Organizations find themselves paying twice for the same service or product and, in other cases, investing time and resources trying to rectify the payment. This often comes from poor master data management processes as well as reliance on manual invoice management procedures. Some companies simply hope that vendors will be alert and honest enough to spot and correct the mistake for them.  

Dedicated technology can check specifically for duplicate invoices and prevent mistakes before they are processed and paid. Datricks offers continuous monitoring that includes invoice control and alerts of any suspicious invoices, including duplicate ones. By keeping track and recording such actions, Datricks allows auditors to receive the full information related to the invoice, evaluate the risk, and gain valuable insights. 

Example #3: Preventing Segregation of Duties (SoD) conflicts 

SoD brings the idea of checks and balances into the business world in an attempt to minimize fraud. The purpose of SoD is to make sure that no one within the organization holds multiple conflicting roles or can execute an entire fraudulent process without others involved in some aspect. SoD, in the digitized world, is often translated into account access permissions.  

To ensure that SoD rules are properly upheld, it is required for companies to map out the different roles across the organization and detect any conflicts, preferably in real-time. The problem in large organizations is that there are so many roles and processes, leading to many account access permissions, which makes it complicated and challenging to manage and predict every single SoD conflict. 

Datricks flags SoD actual violations in real-time and highlights the exact process instance in which the violation happened. This allows compliance teams to identify the conflict in access permissions and mitigate the risk, either by changing the permissions going forward or by continuously monitoring violations and reporting on them in real-time.

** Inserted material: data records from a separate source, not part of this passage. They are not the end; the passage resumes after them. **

Lemma sensor_error_tidy s name : preserves tidy (emf_handle (SensorError s name)).
Proof.
  apply (preserves_of_post lone_sensor _ tidy); [|intros w H; apply H|auto].
  cbn [emf_handle]. apply hoare_bind with (R := fun _ => lone_sensor).
  - apply hoare_modify. intros w H. apply (sensor_stop_lone s w H).
  - intros _. unfold on_error. apply hoare_bind with (R := fun _ => lone_sensor);
      [apply hoare_modify; intros w H; exact H | intros _; apply emf_stop_lone].
Qed.

Lemma tidy_idle_no_sensor w s :
  tidy w -> running (emf_page w) = false -> is_active s w = false.
Proof.
  intros ((_ & _ & Hc) & _ & _ & Hn) Hr. destruct (is_active s w) eqn:E; [|reflexivity].
  rewrite (Hn s E) in Hc. destruct Hc. congruence.
Qed.

Lemma start_sensor_tidy :
  hoare (fun w => tidy w /\ running (emf_page w) = false) start_sensor
    (fun _ => tidy) (fun _ => tidy).
Proof.
  intros w [Ht Hr]. pose proof (start_sensor_controls w (proj1 Ht)) as Hc.
  pose proof (fun s => tidy_idle_no_sensor w s Ht Hr) as Hnone.
  destruct Ht as (_ & Hi & Hp & _). destruct w as [g d h p].
  unfold start_sensor, new_Magnetometer, bind, feature, gets in *. cbn in *.
  destruct (construct h); cbn in *.
  2:{ split; [exact Hc|split; [exact Hi|split; [exact Hp|]]].
      intros s Hs. rewrite Hnone in Hs. discriminate. }
  split; [exact Hc|split; [exact Hi|split; [exact Hp|]]]. intros s Hs. cbn. f_equal.
  unfold is_active in *. cbn in *. rewrite list_lookup_alter in Hs.
  case_decide; [auto|]. specialize (Hnone s).
  destruct (decide (s < length (sensors h))%nat).
  - rewrite lookup_app_l in Hs by auto. congruence.
  - rewrite lookup_ge_None_2 in Hs by (rewrite length_app; simpl; lia). discriminate.
Qed.

#[local] Hint Resolve emf_stop_tidy : preserve.

Lemma start_failed_tidy err : preserves tidy (start_failed err).
Proof. preserve_with untouched. Qed.

Lemma start_registered_tidy :
  hoare (fun w => tidy w /\ running (emf_page w) = false) start_registered
    (fun _ => tidy) (fun _ => tidy).
Proof.
  intros w [Ht Hr]. pose proof (start_sensor_tidy w (conj Ht Hr)) as Hs.
  pose proof Ht as (_ & [_ Hq] & _).
  cbv [start_registered bind feature gets try_catch].
  destruct (has_Magnetometer (emf_env w)); cbv [negb]; [|exact Ht]. rewrite Hq.
  destruct (start_sensor w) as [[] w'|e w']; [exact Hs|].
  pose proof (start_failed_tidy e w' Hs) as Hf. destruct (start_failed e w'); exact Hf.
Qed.

Lemma emf_start_tidy : preserves tidy emf_start.
Proof.
  intros w Ht. pose proof (start_registered_tidy w) as Hs.
  pose proof Ht as (_ & [Hsw _] & _).
  cbv [emf_start bind var feature gets ret].
  destruct (running (emf_page w)) eqn:Hr; [exact Ht|]. rewrite Hsw.
  specialize (Hs (conj Ht Hr)). destruct (start_registered w); exact Hs.
Qed.

Lemma reading_tidy s x y z : preserves tidy (update_sensor s (set_reading x y z)).
Proof.
  intros w (Hc & Hi & Hp & Hn). split; [apply reading_controls, Hc|].
  repeat split; try apply Hi; auto. intros s'. cbn. rewrite is_active_alter_reading. apply Hn.
Qed.

Lemma updateUI_tidy x y z : preserves tidy (updateUI x y z).
Proof. intros [g d h p] H. exact H. Qed.

Lemma emf_settle_tidy i a : preserves tidy (emf_settle i a).
Proof.
  intros w Ht. pose proof Ht as (_ & _ & Hp & _).
  cbv [emf_settle bind gets]. rewrite Hp. exact Ht.
Qed.

#[local] Hint Resolve emf_start_tidy reading_tidy updateUI_tidy emf_settle_tidy : preserve.

Lemma emf_handle_tidy e : preserves tidy (emf_handle e).
Proof. destruct e; [..|apply sensor_error_tidy]; preserve_with untouched. Qed.

Lemma emf_init_tidy d h :
  start_disabled d = false -> stop_disabled d = true -> immediate h ->
  Forall (fun o => activated o = false) (sensors h) ->
  tidy (emf_init d h).
Proof.
  intros H1 H2 Hi Hs. split; [apply emf_init_controls; assumption|].
  split; [exact Hi|split; [reflexivity|]]. intros s. unfold is_active. cbn.
  destruct (sensors h !! s) as [o|] eqn:E; [|discriminate].
  rewrite Forall_lookup in Hs. rewrite (Hs s o E). discriminate.
Qed.

Lemma stable_tidy : stable tidy.
Proof. intros e w H _. apply (emf_handle_tidy e), H. Qed.

(** ** The status line *)

Section Status.
Context (s0 : list Z).

Lemma idle_status_shown w : idle w -> status_shown s0 w.
Proof.
  intros (_ & _ & E). unfold status_shown, shown_status. rewrite E.
  apply list_elem_of_In. simpl. auto.
Qed.

Lemma emf_stop_status : preserves (status_shown s0) emf_stop.
Proof.
  apply (preserves_of_post _ _ _ _ emf_stop_idle); auto using idle_status_shown.
Qed.

Lemma start_failed_status err : preserves (status_shown s0) (start_failed err).
Proof.
  apply (preserves_of_post _ _ _ _ (start_failed_idle err)); auto using idle_status_shown.
Qed.

Lemma sensor_error_status s name :
  preserves (status_shown s0) (emf_handle (SensorError s name)).
Proof.
  apply (preserves_of_post _ _ _ _ (sensor_error_idle s name)); auto using idle_status_shown.
Qed.

Lemma emf_setStatus_shown msg :
  msg ∈ shown_status s0 -> preserves (status_shown s0) (emf_setStatus msg).
Proof. intros H w _. exact H. Qed.

#[local] Hint Extern 1 (preserves (status_shown _) (emf_setStatus _)) =>
  apply emf_setStatus_shown, list_elem_of_In; simpl; tauto : preserve.
#[local] Hint Resolve emf_stop_status start_failed_status : preserve.

Lemma emf_handle_status e : preserves (status_shown s0) (emf_handle e).
Proof. destruct e; [..|apply sensor_error_status]; preserve_with untouched. Qed.

End Status.

(** ** What holds in every state *)

Lemma emf_example_reaches :
  reaches (emf_init emf_document (emf_browser false true false (Ok tt))) emf_example.
Proof. unfold emf_example. do 2 (apply reaches_fire; [|reflexivity]). apply reaches_start. Qed.

Section Reachable.
Context (d : emf_dom) (h : emf_host).
Implicit Type w : emf_world.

Example #4: Reduce complexity and human error

Making mistakes is an integral part of the human experience, but this compassionate philosophy doesn’t hold when it comes to compliance. Manual compliance opens up a lot of room for human error. For example, when teams manually pass large amounts of data back and forth during business health checks, sometimes in cumbersome spreadsheets or other manual means of communication.  

Continuous compliance creates fully automated processes that eliminate the risk of human error, bias, and the need to obtain, process, and analyze information from every server. This prevents data manipulation, as it facilitates 100% automation of the process. 

This accuracy level saves time and money for many participants across the organization and helps employees do a far better and anxiety-free job. 


Continuous compliance enhances the organizations’ levels of visibility, accuracy, productivity, and control. It solves problems in real-time and even prevents them from occurring in the first place. Continuous compliance reduces risk by using effective technology where it is needed most; it gives CFOs the superpowers they need to make smart decisions, prioritize tasks, and manage resources more effectively. Each of the above scenarios is reason enough to embrace continuous compliance, and their combination creates an irresistible bundle for companies.